(WORK INSTRUCTION): When you reach the line in the data below that contains "Fixpoint lstrip (s", please start repeating lines exactly, and stop after the line that contains "match rstrip s' with", repeating nothing else.

(SUPPLIED DATA):
=-=-=-=-=

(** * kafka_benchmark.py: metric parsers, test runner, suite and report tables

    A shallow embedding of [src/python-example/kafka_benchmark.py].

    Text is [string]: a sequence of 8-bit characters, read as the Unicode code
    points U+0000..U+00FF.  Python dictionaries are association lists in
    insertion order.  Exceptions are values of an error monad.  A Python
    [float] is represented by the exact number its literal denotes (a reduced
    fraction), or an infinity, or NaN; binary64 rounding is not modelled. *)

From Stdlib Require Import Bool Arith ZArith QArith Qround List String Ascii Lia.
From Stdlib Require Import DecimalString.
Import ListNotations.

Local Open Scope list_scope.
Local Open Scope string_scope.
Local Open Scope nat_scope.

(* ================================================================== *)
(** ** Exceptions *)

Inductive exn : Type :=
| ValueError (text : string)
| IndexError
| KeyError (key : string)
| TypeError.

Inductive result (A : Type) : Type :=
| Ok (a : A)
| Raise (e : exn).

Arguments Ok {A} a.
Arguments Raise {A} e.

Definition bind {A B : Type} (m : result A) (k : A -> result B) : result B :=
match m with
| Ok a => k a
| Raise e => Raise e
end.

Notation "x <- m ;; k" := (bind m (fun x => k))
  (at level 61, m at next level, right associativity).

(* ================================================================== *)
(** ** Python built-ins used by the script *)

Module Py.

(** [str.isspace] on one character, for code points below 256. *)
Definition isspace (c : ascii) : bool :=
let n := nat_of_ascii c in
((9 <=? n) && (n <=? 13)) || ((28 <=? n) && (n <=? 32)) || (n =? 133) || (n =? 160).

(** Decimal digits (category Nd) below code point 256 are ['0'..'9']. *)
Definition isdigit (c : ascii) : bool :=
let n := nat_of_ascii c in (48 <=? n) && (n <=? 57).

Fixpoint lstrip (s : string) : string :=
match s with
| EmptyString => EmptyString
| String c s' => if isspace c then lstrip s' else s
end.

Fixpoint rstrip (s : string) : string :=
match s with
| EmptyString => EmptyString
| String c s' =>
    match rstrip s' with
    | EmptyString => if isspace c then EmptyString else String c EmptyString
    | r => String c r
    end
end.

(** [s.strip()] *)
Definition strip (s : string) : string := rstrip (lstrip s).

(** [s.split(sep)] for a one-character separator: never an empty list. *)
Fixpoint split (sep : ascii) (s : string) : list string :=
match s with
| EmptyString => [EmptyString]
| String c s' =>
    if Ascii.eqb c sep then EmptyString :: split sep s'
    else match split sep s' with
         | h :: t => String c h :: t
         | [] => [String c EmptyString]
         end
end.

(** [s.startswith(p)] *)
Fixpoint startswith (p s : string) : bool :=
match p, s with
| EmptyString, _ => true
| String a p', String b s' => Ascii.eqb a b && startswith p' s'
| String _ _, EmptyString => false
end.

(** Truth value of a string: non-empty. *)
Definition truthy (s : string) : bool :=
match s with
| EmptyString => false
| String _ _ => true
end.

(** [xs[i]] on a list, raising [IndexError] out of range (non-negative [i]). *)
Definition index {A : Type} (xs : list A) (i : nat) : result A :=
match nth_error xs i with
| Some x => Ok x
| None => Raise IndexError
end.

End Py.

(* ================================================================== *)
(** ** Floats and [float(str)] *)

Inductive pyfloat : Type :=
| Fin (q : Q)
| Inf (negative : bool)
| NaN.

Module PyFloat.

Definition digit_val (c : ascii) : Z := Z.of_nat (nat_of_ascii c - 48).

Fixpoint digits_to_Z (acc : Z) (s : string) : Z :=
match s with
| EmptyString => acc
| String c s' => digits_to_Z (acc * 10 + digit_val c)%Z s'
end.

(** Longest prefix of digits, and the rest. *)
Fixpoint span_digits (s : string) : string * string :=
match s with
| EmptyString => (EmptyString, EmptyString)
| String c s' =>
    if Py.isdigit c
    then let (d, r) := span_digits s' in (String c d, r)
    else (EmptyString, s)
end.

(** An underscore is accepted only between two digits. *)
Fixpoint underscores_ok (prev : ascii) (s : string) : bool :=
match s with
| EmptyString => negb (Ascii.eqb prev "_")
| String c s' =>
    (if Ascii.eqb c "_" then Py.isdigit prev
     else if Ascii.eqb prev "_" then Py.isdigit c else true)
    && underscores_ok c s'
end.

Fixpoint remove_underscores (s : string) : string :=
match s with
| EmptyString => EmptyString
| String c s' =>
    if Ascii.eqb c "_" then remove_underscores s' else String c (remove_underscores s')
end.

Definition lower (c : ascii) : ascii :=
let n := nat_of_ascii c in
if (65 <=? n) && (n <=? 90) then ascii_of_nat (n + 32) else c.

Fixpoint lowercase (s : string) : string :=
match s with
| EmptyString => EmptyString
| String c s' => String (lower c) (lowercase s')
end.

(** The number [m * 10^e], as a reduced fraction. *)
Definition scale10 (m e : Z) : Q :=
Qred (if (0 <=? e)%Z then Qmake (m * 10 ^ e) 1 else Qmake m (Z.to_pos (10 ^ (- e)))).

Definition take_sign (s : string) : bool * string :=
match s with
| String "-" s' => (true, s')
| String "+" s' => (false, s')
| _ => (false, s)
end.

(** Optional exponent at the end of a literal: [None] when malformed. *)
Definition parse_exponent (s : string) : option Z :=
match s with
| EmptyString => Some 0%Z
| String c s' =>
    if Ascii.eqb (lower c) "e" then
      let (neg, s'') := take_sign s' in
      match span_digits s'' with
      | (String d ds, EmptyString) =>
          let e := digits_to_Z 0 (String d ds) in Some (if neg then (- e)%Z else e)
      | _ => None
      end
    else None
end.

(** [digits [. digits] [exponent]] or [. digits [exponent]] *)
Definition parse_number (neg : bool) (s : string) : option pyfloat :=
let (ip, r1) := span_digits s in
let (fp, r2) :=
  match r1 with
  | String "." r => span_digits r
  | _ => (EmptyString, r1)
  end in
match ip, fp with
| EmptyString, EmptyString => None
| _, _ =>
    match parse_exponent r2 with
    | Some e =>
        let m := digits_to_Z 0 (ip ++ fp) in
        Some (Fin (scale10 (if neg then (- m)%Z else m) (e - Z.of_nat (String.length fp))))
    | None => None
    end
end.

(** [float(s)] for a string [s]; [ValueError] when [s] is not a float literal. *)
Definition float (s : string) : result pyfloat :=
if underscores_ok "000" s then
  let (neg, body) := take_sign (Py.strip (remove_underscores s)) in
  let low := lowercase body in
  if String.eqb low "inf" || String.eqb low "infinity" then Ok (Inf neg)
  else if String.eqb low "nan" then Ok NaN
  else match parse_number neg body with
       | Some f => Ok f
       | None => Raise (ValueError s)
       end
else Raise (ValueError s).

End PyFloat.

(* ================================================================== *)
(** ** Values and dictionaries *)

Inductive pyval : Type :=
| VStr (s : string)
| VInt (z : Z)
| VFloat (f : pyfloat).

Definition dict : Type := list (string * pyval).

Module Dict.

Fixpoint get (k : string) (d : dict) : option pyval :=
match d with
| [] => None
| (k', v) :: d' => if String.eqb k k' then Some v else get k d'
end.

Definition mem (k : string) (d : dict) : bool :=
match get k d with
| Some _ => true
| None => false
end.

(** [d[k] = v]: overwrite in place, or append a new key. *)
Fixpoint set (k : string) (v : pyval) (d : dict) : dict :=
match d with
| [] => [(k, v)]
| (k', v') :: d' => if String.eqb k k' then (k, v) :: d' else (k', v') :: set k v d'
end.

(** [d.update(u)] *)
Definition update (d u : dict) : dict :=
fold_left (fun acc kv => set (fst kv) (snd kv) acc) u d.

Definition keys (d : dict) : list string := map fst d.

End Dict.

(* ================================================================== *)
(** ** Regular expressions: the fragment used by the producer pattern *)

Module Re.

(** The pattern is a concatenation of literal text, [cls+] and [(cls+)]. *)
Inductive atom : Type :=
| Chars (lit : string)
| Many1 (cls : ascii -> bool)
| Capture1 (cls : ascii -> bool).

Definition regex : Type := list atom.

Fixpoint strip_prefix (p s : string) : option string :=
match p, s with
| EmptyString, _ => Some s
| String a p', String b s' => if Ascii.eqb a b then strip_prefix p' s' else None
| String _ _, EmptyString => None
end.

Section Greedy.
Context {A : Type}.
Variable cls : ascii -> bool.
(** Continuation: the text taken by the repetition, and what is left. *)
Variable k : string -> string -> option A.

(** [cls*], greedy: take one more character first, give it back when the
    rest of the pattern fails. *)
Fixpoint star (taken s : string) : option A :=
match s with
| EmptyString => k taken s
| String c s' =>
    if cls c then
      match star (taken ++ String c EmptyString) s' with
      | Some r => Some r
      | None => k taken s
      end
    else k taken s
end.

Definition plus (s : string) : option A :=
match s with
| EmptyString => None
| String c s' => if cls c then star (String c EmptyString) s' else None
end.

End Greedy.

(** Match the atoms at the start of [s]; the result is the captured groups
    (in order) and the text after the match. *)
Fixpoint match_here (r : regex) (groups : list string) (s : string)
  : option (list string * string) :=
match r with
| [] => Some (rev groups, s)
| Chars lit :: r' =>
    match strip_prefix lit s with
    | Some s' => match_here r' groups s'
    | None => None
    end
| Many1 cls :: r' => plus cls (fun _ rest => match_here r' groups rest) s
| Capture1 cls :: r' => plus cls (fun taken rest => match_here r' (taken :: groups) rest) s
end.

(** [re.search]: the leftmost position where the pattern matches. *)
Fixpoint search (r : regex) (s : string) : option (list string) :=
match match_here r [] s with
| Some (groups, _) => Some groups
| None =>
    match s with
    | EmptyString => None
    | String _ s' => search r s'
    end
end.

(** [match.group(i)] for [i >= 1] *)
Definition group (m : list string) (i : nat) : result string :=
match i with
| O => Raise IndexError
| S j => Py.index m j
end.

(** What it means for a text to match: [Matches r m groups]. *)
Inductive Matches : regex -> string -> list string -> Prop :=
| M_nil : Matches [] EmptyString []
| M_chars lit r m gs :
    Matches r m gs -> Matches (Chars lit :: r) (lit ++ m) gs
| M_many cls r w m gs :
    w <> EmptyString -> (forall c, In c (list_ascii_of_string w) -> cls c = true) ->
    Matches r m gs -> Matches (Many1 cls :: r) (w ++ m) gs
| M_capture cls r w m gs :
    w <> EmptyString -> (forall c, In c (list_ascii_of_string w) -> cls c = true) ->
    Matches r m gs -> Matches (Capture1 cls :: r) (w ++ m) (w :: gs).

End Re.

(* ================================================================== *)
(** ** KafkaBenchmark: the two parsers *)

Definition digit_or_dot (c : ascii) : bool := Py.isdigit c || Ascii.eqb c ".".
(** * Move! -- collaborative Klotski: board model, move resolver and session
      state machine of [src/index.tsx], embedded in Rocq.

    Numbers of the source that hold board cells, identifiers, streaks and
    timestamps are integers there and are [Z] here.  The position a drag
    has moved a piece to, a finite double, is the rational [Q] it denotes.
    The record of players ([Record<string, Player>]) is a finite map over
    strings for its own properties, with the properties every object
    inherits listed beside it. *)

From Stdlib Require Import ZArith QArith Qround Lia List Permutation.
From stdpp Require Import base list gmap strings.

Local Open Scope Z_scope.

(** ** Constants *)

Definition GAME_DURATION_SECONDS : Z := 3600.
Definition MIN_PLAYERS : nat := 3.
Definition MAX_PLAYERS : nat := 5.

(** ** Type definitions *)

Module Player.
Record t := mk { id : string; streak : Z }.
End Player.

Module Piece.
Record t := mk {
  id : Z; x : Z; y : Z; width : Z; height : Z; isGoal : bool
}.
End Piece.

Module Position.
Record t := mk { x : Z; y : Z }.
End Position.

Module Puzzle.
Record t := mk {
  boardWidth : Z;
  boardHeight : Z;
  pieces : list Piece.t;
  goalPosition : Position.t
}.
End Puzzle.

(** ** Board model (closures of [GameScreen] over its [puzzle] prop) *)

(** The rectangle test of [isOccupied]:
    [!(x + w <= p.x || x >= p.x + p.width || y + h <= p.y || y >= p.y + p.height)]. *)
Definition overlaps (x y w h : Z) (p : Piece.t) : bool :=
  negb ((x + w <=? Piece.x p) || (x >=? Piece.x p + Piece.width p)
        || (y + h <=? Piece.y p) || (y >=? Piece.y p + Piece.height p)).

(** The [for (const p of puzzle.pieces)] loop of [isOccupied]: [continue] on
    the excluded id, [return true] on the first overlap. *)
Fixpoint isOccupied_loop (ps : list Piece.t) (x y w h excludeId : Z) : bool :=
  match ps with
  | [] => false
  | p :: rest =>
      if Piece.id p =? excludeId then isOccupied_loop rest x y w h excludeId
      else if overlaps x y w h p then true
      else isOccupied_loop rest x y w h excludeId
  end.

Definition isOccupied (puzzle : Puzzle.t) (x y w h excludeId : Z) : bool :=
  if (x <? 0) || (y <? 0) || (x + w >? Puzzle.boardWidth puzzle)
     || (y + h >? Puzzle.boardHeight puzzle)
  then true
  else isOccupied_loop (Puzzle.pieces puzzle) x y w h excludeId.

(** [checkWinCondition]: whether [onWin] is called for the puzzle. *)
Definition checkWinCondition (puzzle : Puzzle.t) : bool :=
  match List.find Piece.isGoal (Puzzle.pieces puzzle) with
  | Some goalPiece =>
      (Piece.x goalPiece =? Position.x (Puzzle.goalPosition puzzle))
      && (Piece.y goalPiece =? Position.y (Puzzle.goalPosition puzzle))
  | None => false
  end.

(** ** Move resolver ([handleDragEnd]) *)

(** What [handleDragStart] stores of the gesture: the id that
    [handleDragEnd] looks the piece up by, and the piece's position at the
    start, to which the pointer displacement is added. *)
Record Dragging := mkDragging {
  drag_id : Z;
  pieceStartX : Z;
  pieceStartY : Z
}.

=-=-=-=-=

(THE COMPLETED TASK):
Fixpoint lstrip (s : string) : string :=
match s with
| EmptyString => EmptyString
| String c s' => if isspace c then lstrip s' else s
end.

Fixpoint rstrip (s : string) : string :=
match s with
| EmptyString => EmptyString
| String c s' =>
    match rstrip s' with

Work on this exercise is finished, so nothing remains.